With each new generation of WiFi that comes out, a new wave of fear-mongering health claims emerges. They always come along with the same arguments:

humans have never been exposed to this much of this type of radiation before,

scientists have not demonstrated that the proposed new infrastructure won’t be harmful to humans,

the World Health Organization has already declared radio-frequency (WiFi) radiation to be “possibly cancerous,”

and therefore, we should declare a moratorium on this technology until its safety has been established.
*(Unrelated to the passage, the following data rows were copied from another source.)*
(** * RPiKeyboardConfig: the protocol/session layer of keyboard.py

    A shallow embedding of [src/RPiKeyboardConfig/keyboard.py] (and of the
    part of [effects.py] it calls), followed by the properties of the
    command engine, the matrix/keycode subsystem, the lighting subsystem
    and the unlock handshake.

    Conventions.
    - A Python [bytes] object, and a list of ints about to be turned into
      one, is a [list Z]; a value is a byte when [0 <= b < 256].
    - The HID device is a state machine ([Transport]); every frame handed
      to [Device.write] is also appended to the ghost trace [written].
    - [print] appends to [stdout]; [time.sleep] bumps [slept].
    - LED objects live in an object store [heap], addressed by reference;
      the session's [_led_map] is a list of references, so that two lists
      holding the same LED objects alias, as they do in Python.
    - A Python exception is an [exn]; a [while] loop that need not
      terminate takes fuel and yields [OutOfFuel] when it runs out.
    - A matrix position [row, col] is a pair of naturals, as in the
      static tables and in the bytes the device reports.
    - [Device.write] and [Device.read] do not fail: the HIDException of a
      broken transport is outside the model.
    - The module [switch_matrix] is not among the sources: its tables
      are a parameter ([switch_matrix_module]) and its one function is
      modelled from the specification ([convert_switch_matrix]). *)

From Stdlib Require Import ZArith Lia Ascii String.
From stdpp Require Import base tactics option list numbers strings functions.

Open Scope Z_scope.

(** ** Constants of keyboard.py *)

Definition MSG_LEN : nat := 32.
Definition VIALRGB_EFFECT_SKIP : Z := 0xFFFF.

Definition CMD_GET_PROTOCOL_VERSION : Z := 0x01.
Definition CMD_GET_KEYBOARD_VALUE : Z := 0x02.
Definition CMD_SET_KEYBOARD_VALUE : Z := 0x03.
Definition CMD_VIA_DYNAMIC_KEYMAP_GET_KEYCODE : Z := 0x04.
Definition CMD_VIA_DYNAMIC_KEYMAP_SET_KEYCODE : Z := 0x05.
Definition CMD_VIA_DYNAMIC_KEYMAP_RESET : Z := 0x06.
Definition CMD_LIGHTING_SET_VALUE : Z := 0x07.
Definition CMD_LIGHTING_GET_VALUE : Z := 0x08.
Definition CMD_VIAL_COMMAND : Z := 0xFE.
Definition CMD_RPI_COMMAND : Z := 0xFC.

Definition KEYBOARD_VALUE_GET_SWITCH_MATRIX_STATE : Z := 0x03.

Definition VIAL_GET_UNLOCK_STATUS : Z := 0x05.
Definition VIAL_UNLOCK_START : Z := 0x06.
Definition VIAL_UNLOCK_POLL : Z := 0x07.
Definition VIAL_LOCK : Z := 0x08.

Definition VIALRGB_GET_SUPPORTED : Z := 0x42.
Definition VIALRGB_DIRECT_FASTSET : Z := 0x42.

Definition RPI_CMD_GET_CURRENT_MODE_INDEX : Z := 0x03.
Definition RPI_CMD_SET_CURRENT_MODE_INDEX : Z := 0x04.
Definition RPI_CMD_GET_MODE : Z := 0x05.
Definition RPI_CMD_SET_MODE : Z := 0x06.
Definition RPI_CMD_GET_CURRENT_DIRECT_LEDS : Z := 0x0B.
Definition RPI_CMD_GET_SAVED_DIRECT_LEDS : Z := 0x0C.

(** ** Bytes, slices and the [struct] formats the module uses *)

Definition is_byte (b : Z) : bool := (0 <=? b) && (b <? 256).

(** [l[a:b]] for non-negative bounds. *)
Definition slice {A} (l : list A) (a b : nat) : list A :=
  take (b - a) (drop a l).

(** [int.from_bytes(l, byteorder="big")]. *)
Definition from_bytes_big (l : list Z) : Z :=
  fold_left (fun acc b => acc * 256 + b) l 0.

(** [int.from_bytes(l, byteorder="little")]. *)
Fixpoint from_bytes_little (l : list Z) : Z :=
  match l with
  | [] => 0
  | b :: l' => b + 256 * from_bytes_little l'
  end.

(** [n.to_bytes(1, byteorder="little")]; [None] is OverflowError. *)
Definition to_bytes1 (n : Z) : option (list Z) :=
  if is_byte n then Some [n] else None.

(** [n.to_bytes(2, byteorder="little")]; [None] is OverflowError. *)
Definition to_bytes2_little (n : Z) : option (list Z) :=
  if (0 <=? n) && (n <? 65536) then Some [n mod 256; n / 256] else None.

(** [struct.pack] of one [B] field and of one [H] field; [None] is
    struct.error (argument out of range). *)
Definition pack_B (n : Z) : option (list Z) :=
  if is_byte n then Some [n] else None.

Definition pack_H_little (n : Z) : option (list Z) :=
  if (0 <=? n) && (n <? 65536) then Some [n mod 256; n / 256] else None.

Definition pack_H_big (n : Z) : option (list Z) :=
  if (0 <=? n) && (n <? 65536) then Some [n / 256; n mod 256] else None.

(** [struct.pack] of a sequence of [B] fields. *)
Fixpoint pack_Bs (l : list Z) : option (list Z) :=
  match l with
  | [] => Some []
  | n :: l' =>
      match pack_B n, pack_Bs l' with
      | Some a, Some b => Some (a ++ b)
      | _, _ => None
      end
  end.

(** [struct.unpack] with [k] fields [B]: the buffer must hold exactly
    [k] bytes, otherwise struct.error ([None]). *)
Definition unpack_Bs (k : nat) (buf : list Z) : option (list Z) :=
  if (length buf =? k)%nat then Some buf else None.

(** Cut a buffer into words of [w] bytes, [rows] of them. *)
Fixpoint chunks (w rows : nat) (buf : list Z) : list (list Z) :=
  match rows with
  | O => []
  | S r => take w buf :: chunks w r (drop w buf)
  end.

(** [struct.unpack(f">{rows}B" / "H" / "I", buf)] for a word of [w]
    bytes, big-endian. *)
Definition unpack_words_big (w rows : nat) (buf : list Z) : option (list Z) :=
  if (length buf =? rows * w)%nat
  then Some (from_bytes_big <$> chunks w rows buf)
  else None.

(** [struct.unpack("<15H", buf)]. *)
Definition unpack_words_little (w rows : nat) (buf : list Z) : option (list Z) :=
  if (length buf =? rows * w)%nat
  then Some (from_bytes_little <$> chunks w rows buf)
  else None.

(** ** Exceptions, output and the object store *)

Inductive exn : Type :=
| StructError               (* struct.error *)
| OverflowError             (* int.to_bytes out of range *)
| ValueError                (* bytes(...) of a non-byte, max() of nothing,
                               position not found *)
| IndexError
| TypeError                 (* iterating None *)
| KeyboardNotCompatibleError (msg : string)
| PlainException (msg : string).  (* raise Exception(...) *)

Inductive outcome (A : Type) : Type :=
| Return (a : A)
| Raise (e : exn)
| OutOfFuel.
Arguments Return {A} a.
Arguments Raise {A} e.
Arguments OutOfFuel {A}.

Definition position : Type := nat * nat.   (* [row, col] *)
Definition hsv : Type := Z * Z * Z.        (* (hue, saturation, value) *)

(** What [print] was called with. Literal texts are kept as they are; a
    formatted line keeps the values it was formatted from. *)
Inductive printed : Type :=
| Text (s : string)
| NotResponding (raw_data : list Z)
| KeyWithCode (key : position) (keycode : Z)
| KeyPlain (key : position)
| UnlockCounter (unlock_counter : Z)
| Cell (matrix : position) (col : Z)
| CursorHome.

Record LED : Type := mkLED {
  idx : nat;
  x : Z;
  y : Z;
  flags : Z;
  matrix : position;
  colour : hsv
}.

Definition with_colour (led : LED) (c : hsv) : LED :=
  mkLED (idx led) (x led) (y led) (flags led) (matrix led) c.

(** ** The transport and the world *)

(** [hid.Device]: [write] hands a report to the device, [read] asks for
    at most [size] bytes and may return fewer (none on timeout). *)
Record Transport : Type := mkTransport {
  dev : Type;
  dev_write : dev -> list Z -> dev;
  dev_read : dev -> nat -> dev * list Z
}.

Record world (T : Transport) : Type := mkWorld {
  device : dev T;
  written : list (list Z);
  stdout : list printed;
  heap : nat -> LED;
  slept : nat
}.
Arguments mkWorld {T}.
Arguments device {T}.
Arguments written {T}.
Arguments stdout {T}.
Arguments heap {T}.
Arguments slept {T}.

Definition M (T : Transport) (A : Type) : Type :=
  world T -> outcome A * world T.

Definition ret {T A} (a : A) : M T A := fun w => (Return a, w).

Definition raise {T A} (e : exn) : M T A := fun w => (Raise e, w).

Definition out_of_fuel {T A} : M T A := fun w => (OutOfFuel, w).

Definition bind {T A B} (m : M T A) (k : A -> M T B) : M T B :=
  fun w =>
    match m w with
    | (Return a, w') => k a w'
    | (Raise e, w') => (Raise e, w')
    | (OutOfFuel, w') => (OutOfFuel, w')
    end.

Notation "'let*' x ':=' m 'in' k" := (bind m (fun x => k))
  (at level 10, x pattern, m at level 100, k at level 200, only parsing).

(** Lift a partial computation, raising [e] where it fails. *)
Definition try {T A} (o : option A) (e : exn) : M T A :=
  match o with
  | Some a => ret a
  | None => raise e
  end.

Definition print {T} (p : printed) : M T unit :=
  fun w => (Return tt,
            mkWorld (device w) (written w) (stdout w ++ [p]) (heap w) (slept w)).

Definition sleep {T} : M T unit :=
  fun w => (Return tt,
            mkWorld (device w) (written w) (stdout w) (heap w) (S (slept w))).

Definition device_write {T} (data : list Z) : M T unit :=
  fun w => (Return tt,
            mkWorld (dev_write T (device w) data) (written w ++ [data])
                    (stdout w) (heap w) (slept w)).

Definition device_read {T} (size : nat) : M T (list Z) :=
  fun w =>
    let '(d, data) := dev_read T (device w) size in
    (Return data, mkWorld d (written w) (stdout w) (heap w) (slept w)).

Definition get_led {T} (r : nat) : M T LED :=
  fun w => (Return (heap w r), w).

Definition set_colour {T} (r : nat) (c : hsv) : M T unit :=
  fun w => (Return tt,
            mkWorld (device w) (written w) (stdout w)
                    (<[r := with_colour (heap w r) c]> (heap w)) (slept w)).

(** ** Report codec and command engine *)

(** The [struct.pack] call of [_send_command]: the format
    [<B{n}s{32-n}x] is malformed when [n > 32] (struct.error). *)
Definition pad_report (command_data : list Z) : option (list Z) :=
  if (length command_data <=? MSG_LEN)%nat
  then Some (0 :: command_data
               ++ replicate (MSG_LEN - length command_data) 0)
  else None.

(** [_send_command]. [bytes(command)] raises ValueError on a non-byte. *)
Definition _send_command {T} (command : list Z) : M T (list Z) :=
  let* command_data := try (if forallb is_byte command then Some command else None)
                      ValueError in
  let* padded_command := try (pad_report command_data) StructError in
  let* _ := device_write padded_command in
  device_read MSG_LEN.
Fortunately, science already tells us that 5G almost certainly poses no danger to humans. Unless you value unfounded conspiracies over bona fide science, here’s what you should know.

Above, you can see the electromagnetic spectrum. While you’re typically only aware of your interactions with optical (visible) and infrared (heat) radiation, there’s much more that’s constantly interacting with your body. There are lower-energy signals such as microwaves, with wavelength between a millimeter and a meter, bombard us constantly here on Earth. Microwave radiation includes a mix of natural signals like atmospheric molecules, astronomical signals, and even the leftover glow from the Big Bang, coupled with human-made radio, radar, satellite, bluetooth, GPS and broadband signals. It also includes all WiFi signals, including 3G, 4G and 5G.

Also invisible to human eyes are higher benefit signals: ultraviolet, X-ray, and gamma-ray light. In large doses, any form of radiation can be dangerous to living things, but in modest doses, only the high-energy signals matter.

The reason for this, believe it or not, has everything to do with the quantum nature of matter and energy. When light interacts with matter, there are three possibilities for what can occur:

The light is of the wrong wavelength to be absorbed by the matter, and therefore gets reflected.

The light is of the right wavelength to be absorbed by matter but too low in energy to kick any electrons off of their parent atoms/molecules.

Light gets absorbed and each photon is energetic enough to ionize one (or more) electrons.

Plants are green, for example, because they don’t absorb green light; instead they reflect it. Food gets cooked in a microwave because liquid water molecules (along with some others) are excellent absorbers of microwave radiation, enabling it to heat up. (Fun fact: ice, which is a lattice of water molecules, isn’t a good absorber of microwave radiation, which is why your frozen foods can be simultanously boiling on the outside, where the ice has melted, but remain frozen at the center.)

But the third option, where ionization occurs and electrons get kicked off of atoms, is the type of radiation that truly is damaging at the cellular level to biological organisms. This is why you wear sunscreen when you know your skin is going to be exposed to direct sunlight: because the ultraviolet light will ionize the material in your skin and cause burns that can get quite severe.

That’s why you wear a lead shield when you get an X-ray taken, because that even higher-energy radiation can cause extensive damage to your body. And that’s why you demand excessive shielding for any nuclear reactors and require humans to stay far away from any nuclear detonations: because gamma-rays, the highest-energy radiation of all, can cause cellular damage so severe it can be fatal to humans in even small, targeted doses.